__Your objective__:
Where the listing below reaches the line containing "by (rewrite unpopular_run_step by lia; now rewrite Hpop).", start writing out lines exactly, and stop once the line containing "unfold own_best. repeat" has been written.

__Material for this exercise__:
Lemma X18_location_mode_readings_witness :
  gumtree_search_url (with_location_mode source_config "Edinburgh")
  = "https://www.gumtree.com/search?search_category=bicycles&search_location=united-kingdom&q=bike"
  /\ is_nearby (with_location_mode source_config "Edinburgh") "Leith, Edinburgh" = true
  /\ is_nearby (with_location_mode source_config "Edinburgh") "Glasgow" = false.
Proof.
  pose proof (X18_location_mode_readings source_config "Edinburgh" (env_of (Ok []) (Ok []))
                fresh_world) as [_ [H1 H2]].
  split; [apply H1; discriminate|]. split.
  - apply H2; [discriminate|]. exists "leith, ", "". reflexivity.
  - reflexivity.
Defined.

(** ** A run of [main] with the switches of the source *)

(** X19.  A run of [main] with the switches of the source.  With the
    cache cleared at the start and both pipelines enabled, when both
    requests return and every item of the eBay page has a usable link,
    [main] returns, and what it appends and prints is decided by the two
    pages alone: the matching items of the eBay page and the matching
    listings of the Gumtree page, each in the order of its page, whatever
    earlier runs have stored. *)
Theorem X19_main_end_to_end (cfg : Config) (env : Env) (w : World)
    (items : list EbayItem) (html : list Tag) :
  CLEAR_CACHE_ON_START cfg = true ->
  ENABLE_EBAY cfg = true ->
  ENABLE_GUMTREE cfg = true ->
  ebay_response env = Ok items ->
  Forall well_linked items ->
  gumtree_response env = Ok html ->
  let em := (ebay_matches w ++ ebay_emitted cfg ∅ items)%list in
  let gm := (gumtree_matches w ++ gumtree_emitted cfg ∅ (parse_gumtree html))%list in
  exists w',
    main cfg env w = (Ok tt, w')
    /\ ebay_matches w' = em
    /\ gumtree_matches w' = gm
    /\ stdout w'
       = stdout w ++ report "All ebay matches!" em ++ report "All gumtree matches!" gm.
Proof.
  intros Hc He Hg Hresp Hwl Hhtml. cbv zeta.
  rewrite main_unfold. unfold after_clear, pipelines, bind. rewrite Hc, He, Hg.
  destruct (process_ebay_closed cfg env (snd (clear_cache w)) items ∅ Hresp eq_refl Hwl)
    as [ns [Hrun _]].
  rewrite Hrun, process_gumtree_closed, Hhtml.
  eexists. split; [reflexivity|]. repeat split.
Qed.

Lemma X19_main_end_to_end_witness :
  exists w',
    main source_config (env_of (Ok sample_page) (Ok [bike_anchor]))
      (set_SEEN_GUMTREE (Some ("https://www.gumtree.com/p/bikes/1" ++ String "010" ""))
         seen_world)
    = (Ok tt, w')
    /\ ebay_matches w'
       = [("Trek Marlin 5", "https://www.ebay.co.uk/itm/1");
          ("", "https://www.ebay.co.uk/itm/2")]
    /\ gumtree_matches w' = [("Road bike", "https://www.gumtree.com/p/bikes/1")]
    /\ stdout w'
       = "" ++ report "All ebay matches!"
                 [("Trek Marlin 5", "https://www.ebay.co.uk/itm/1");
                  ("", "https://www.ebay.co.uk/itm/2")]
            ++ report "All gumtree matches!"
                 [("Road bike", "https://www.gumtree.com/p/bikes/1")].
Proof.
  assert (Hwl : Forall well_linked sample_page)
    by (repeat constructor; eexists; reflexivity).
  exact (X19_main_end_to_end source_config (env_of (Ok sample_page) (Ok [bike_anchor]))
           (set_SEEN_GUMTREE (Some ("https://www.gumtree.com/p/bikes/1" ++ String "010" ""))
              seen_world)
           sample_page [bike_anchor] eq_refl eq_refl eq_refl eq_refl Hwl eq_refl).
Defined.

(** ** The ratio of a string with itself *)

Lemma positions_spec (x : ascii) (b : list ascii) : forall (j0 j : Z),
  In j (Difflib.positions x b j0) ->
  j0 <= j < j0 + Difflib.llen b /\ Difflib.at_ b (j - j0) = x.
Proof.
  unfold Difflib.llen, Difflib.at_.
  induction b as [|y b IH]; intros j0 j Hin; cbn [Difflib.positions] in Hin; [destruct Hin|].
  assert (Htail : In j (Difflib.positions x b (j0 + 1)) ->
            j0 <= j < j0 + Z.of_nat (length (y :: b))
            /\ nth (Z.to_nat (j - j0)) (y :: b) Ascii.zero = x).
  { intros H. destruct (IH _ _ H) as [Hr Hc]. cbn [length]. split; [lia|].
    replace (Z.to_nat (j - j0)) with (S (Z.to_nat (j - (j0 + 1)))) by lia. exact Hc. }
  destruct (ascii_dec x y) as [->|Hne]; [|now apply Htail].
  destruct Hin as [<-|Hin]; [|now apply Htail].
  cbn [length]. split; [lia|]. now rewrite Z.sub_diag.
Qed.

Lemma positions_complete (x : ascii) (b : list ascii) : forall (j0 t : Z),
  0 <= t < Difflib.llen b -> Difflib.at_ b t = x ->
  In (j0 + t) (Difflib.positions x b j0).
Proof.
  unfold Difflib.llen, Difflib.at_.
  induction b as [|y b IH]; intros j0 t Ht Hc; cbn [length] in Ht; [lia|].
  cbn [Difflib.positions].
  destruct (Z.eq_dec t 0) as [->|Hnz].
  - change (Z.to_nat 0) with O in Hc. cbn [nth] in Hc. subst y.
    destruct (ascii_dec x x); [|contradiction]. left. lia.
  - assert (Hin : In (j0 + t) (Difflib.positions x b (j0 + 1))).
    { replace (j0 + t) with (j0 + 1 + (t - 1)) by lia. apply IH; [lia|].
      replace (Z.to_nat t) with (S (Z.to_nat (t - 1))) in Hc by lia. exact Hc. }
    destruct (ascii_dec x y); [now right | exact Hin].
Qed.

Lemma positions_sorted (x : ascii) (b : list ascii) : forall j0 : Z,
  StronglySorted Z.lt (Difflib.positions x b j0).
Proof.
  induction b as [|y b IH]; intros j0; cbn [Difflib.positions]; [constructor|].
  destruct (ascii_dec x y); [|apply IH].
  constructor; [apply IH|]. apply List.Forall_forall. intros j Hj.
  apply positions_spec in Hj. lia.
Qed.

Lemma unpopular_run_step (s : list ascii) (t : Z) :
  0 <= t ->
  unpopular_run s t
  = if Difflib.popular s (Difflib.at_ s t) then 0 else unpopular_run s (t - 1) + 1.
Proof.
  intros Ht. unfold unpopular_run, Difflib.at_.
  replace (t <? 0) with false by (symmetry; apply Z.ltb_ge; lia).
  destruct (Z.eq_dec t 0) as [->|Hnz].
  - change (Z.to_nat 0) with O. change (0 - 1 <? 0) with true.
    cbn [unpopular_run_nat]. destruct (Difflib.popular s _); reflexivity.
  - replace (t - 1 <? 0) with false by (symmetry; apply Z.ltb_ge; lia).
    replace (Z.to_nat t) with (S (Z.to_nat (t - 1))) by lia.
    cbn [unpopular_run_nat]. reflexivity.
Qed.

Lemma unpopular_run_bounds (s : list ascii) (t : Z) :
  0 <= unpopular_run s t /\ (-1 <= t -> unpopular_run s t <= t + 1).
Proof.
  unfold unpopular_run. destruct (t <? 0) eqn:E; [lia|]. apply Z.ltb_ge in E.
  assert (H : forall n, 0 <= unpopular_run_nat s n <= Z.of_nat n + 1).
  { induction n as [|n IH]; cbn [unpopular_run_nat];
      destruct (Difflib.popular s _); lia. }
  specialize (H (Z.to_nat t)). lia.
Qed.

(** One row of the scan of a sequence against itself, at a character that
    is not popular: the best block stays on the diagonal, and the entry of
    the diagonal is the run that ends there. *)
Lemma scan_js_own (s : list ascii) (i n : Z) (j2len : gmap Z Z) :
  n = Difflib.llen s -> 0 <= i < n ->
  Difflib.popular s (Difflib.at_ s i) = false ->
  own_rows s i j2len ->
  forall (js : list Z) (new : gmap Z Z) (bst : Difflib.best),
  StronglySorted Z.lt js ->
  (forall j, In j js -> 0 <= j < n /\ Difflib.at_ s j = Difflib.at_ s i) ->
  (forall j v, new !! j = Some v ->
     1 <= v /\ v <= unpopular_run s j /\ v <= unpopular_run s i) ->
  Difflib.besti bst = Difflib.bestj bst ->
  0 <= Difflib.besti bst -> 0 <= Difflib.bestsize bst ->
  Difflib.besti bst + Difflib.bestsize bst <= i + 1 ->
  (forall t, 0 <= t < i -> unpopular_run s t <= Difflib.bestsize bst) ->
  ((In i js /\ new !! i = None)
   \/ ((forall j, In j js -> i < j) /\ new !! i = Some (unpopular_run s i)
       /\ unpopular_run s i <= Difflib.bestsize bst)) ->
  let r := Difflib.scan_js i 0 n j2len js new bst in
  (forall j v, fst r !! j = Some v ->
     1 <= v /\ v <= unpopular_run s j /\ v <= unpopular_run s i)
  /\ fst r !! i = Some (unpopular_run s i)
  /\ own_best s (i + 1) (snd r).
Proof.
  intros Hn Hi Hpop [Hrows Hdiag].
  assert (Hrun_i : unpopular_run s i = unpopular_run s (i - 1) + 1)
    by (rewrite unpopular_run_step by lia; now rewrite Hpop).
  induction js as [|j js IH]; intros new bst Hsort Hjs Hnew Hd Hb0 Hs0 Hbi Hall Hstat;
    cbv zeta; cbn [Difflib.scan_js].
  - destruct Hstat as [[[] _]|[_ [Hni Hle]]]. cbn [fst snd].
    split; [exact Hnew|]. split; [exact Hni|].
    unfold own_best. repeat (split; [assumption || lia|]).
    intros t Ht. destruct (Z.eq_dec t i) as [->|Hne]; [exact Hle | apply Hall; lia].
  - apply StronglySorted_inv in Hsort. destruct Hsort as [Hsort Hlt].
    destruct (Hjs j (or_introl eq_refl)) as [Hj Hc].
    replace (j <? 0) with false by (symmetry; apply Z.ltb_ge; lia).
    replace (n <=? j) with false by (symmetry; apply Z.leb_gt; lia).
    assert (Hrun_j : unpopular_run s j = unpopular_run s (j - 1) + 1)
      by (rewrite unpopular_run_step by lia; now rewrite Hc, Hpop).
    set (k := default 0 (j2len !! (j - 1)) + 1).
    assert (Hk : 1 <= k /\ k <= unpopular_run s j /\ k <= unpopular_run s i).
    { subst k. destruct (j2len !! (j - 1)) as [v|] eqn:E; cbn [default from_option id].
      - destruct (Hrows _ _ E) as [H1 [H2 H3]]. lia.
      - pose proof (proj1 (unpopular_run_bounds s (j - 1))).
        pose proof (proj1 (unpopular_run_bounds s (i - 1))). lia. }
    assert (Hnew' : forall j' v, <[j := k]> new !! j' = Some v ->
              1 <= v /\ v <= unpopular_run s j' /\ v <= unpopular_run s i).
    { intros j' v. rewrite lookup_insert. case_decide; [|apply Hnew].
      intros [= <-]. subst j'. exact Hk. }
    assert (Htail : forall j', In j' js -> 0 <= j' < n /\ Difflib.at_ s j' = Difflib.at_ s i)
      by (intros j' Hj'; apply Hjs; now right).
    destruct (Z.eq_dec j i) as [Heq|Hne].
    + subst j.
      assert (Hki : k = unpopular_run s i) by (subst k; rewrite Hdiag; lia).
      pose proof (proj2 (unpopular_run_bounds s i) ltac:(lia)) as Hub.
      apply IH; try assumption.
      * destruct (Difflib.bestsize bst <? k); cbn [Difflib.besti Difflib.bestj]; congruence.
      * destruct (Difflib.bestsize bst <? k); cbn [Difflib.besti]; lia.
      * destruct (Difflib.bestsize bst <? k); cbn [Difflib.bestsize]; lia.
      * destruct (Difflib.bestsize bst <? k); cbn [Difflib.besti Difflib.bestsize]; lia.
      * intros t Ht. specialize (Hall t Ht).
        destruct (Difflib.bestsize bst <? k) eqn:E; cbn [Difflib.bestsize]; [|exact Hall].
        apply Z.ltb_lt in E. lia.
      * right. split; [|split].
        -- intros j' Hj'. rewrite List.Forall_forall in Hlt. now apply Hlt.
        -- rewrite lookup_insert. case_decide; [now rewrite Hki | contradiction].
        -- destruct (Difflib.bestsize bst <? k) eqn:E; cbn [Difflib.bestsize]; [lia|].
           apply Z.ltb_ge in E. lia.
    + assert (Hsame : (if Difflib.bestsize bst <? k
                       then Difflib.Best (i - k + 1) (j - k + 1) k else bst) = bst).
      { replace (Difflib.bestsize bst <? k) with false; [reflexivity|].
        symmetry. apply Z.ltb_ge.
        destruct Hstat as [[Hin _]|[Hgt [_ Hle]]].
        - destruct Hin as [Hin|Hin]; [contradiction|].
          rewrite List.Forall_forall in Hlt. specialize (Hlt _ Hin).
          specialize (Hall j ltac:(lia)). lia.
        - lia. }
      rewrite Hsame. apply IH; try assumption.
      destruct Hstat as [[Hin Hnone]|[Hgt [Hsome Hle]]].
      * left. split; [destruct Hin as [Hin|Hin]; [contradiction | exact Hin]|].
        rewrite lookup_insert. case_decide; [contradiction | exact Hnone].
      * right. split; [intros j' Hj'; apply Hgt; now right|]. split; [|exact Hle].
        rewrite lookup_insert. case_decide; [contradiction | exact Hsome].
Qed.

__Written reply__:
    by (rewrite unpopular_run_step by lia; now rewrite Hpop).
  induction js as [|j js IH]; intros new bst Hsort Hjs Hnew Hd Hb0 Hs0 Hbi Hall Hstat;
    cbv zeta; cbn [Difflib.scan_js].
  - destruct Hstat as [[[] _]|[_ [Hni Hle]]]. cbn [fst snd].
    split; [exact Hnew|]. split; [exact Hni|].
    unfold own_best. repeat (split; [assumption || lia|]).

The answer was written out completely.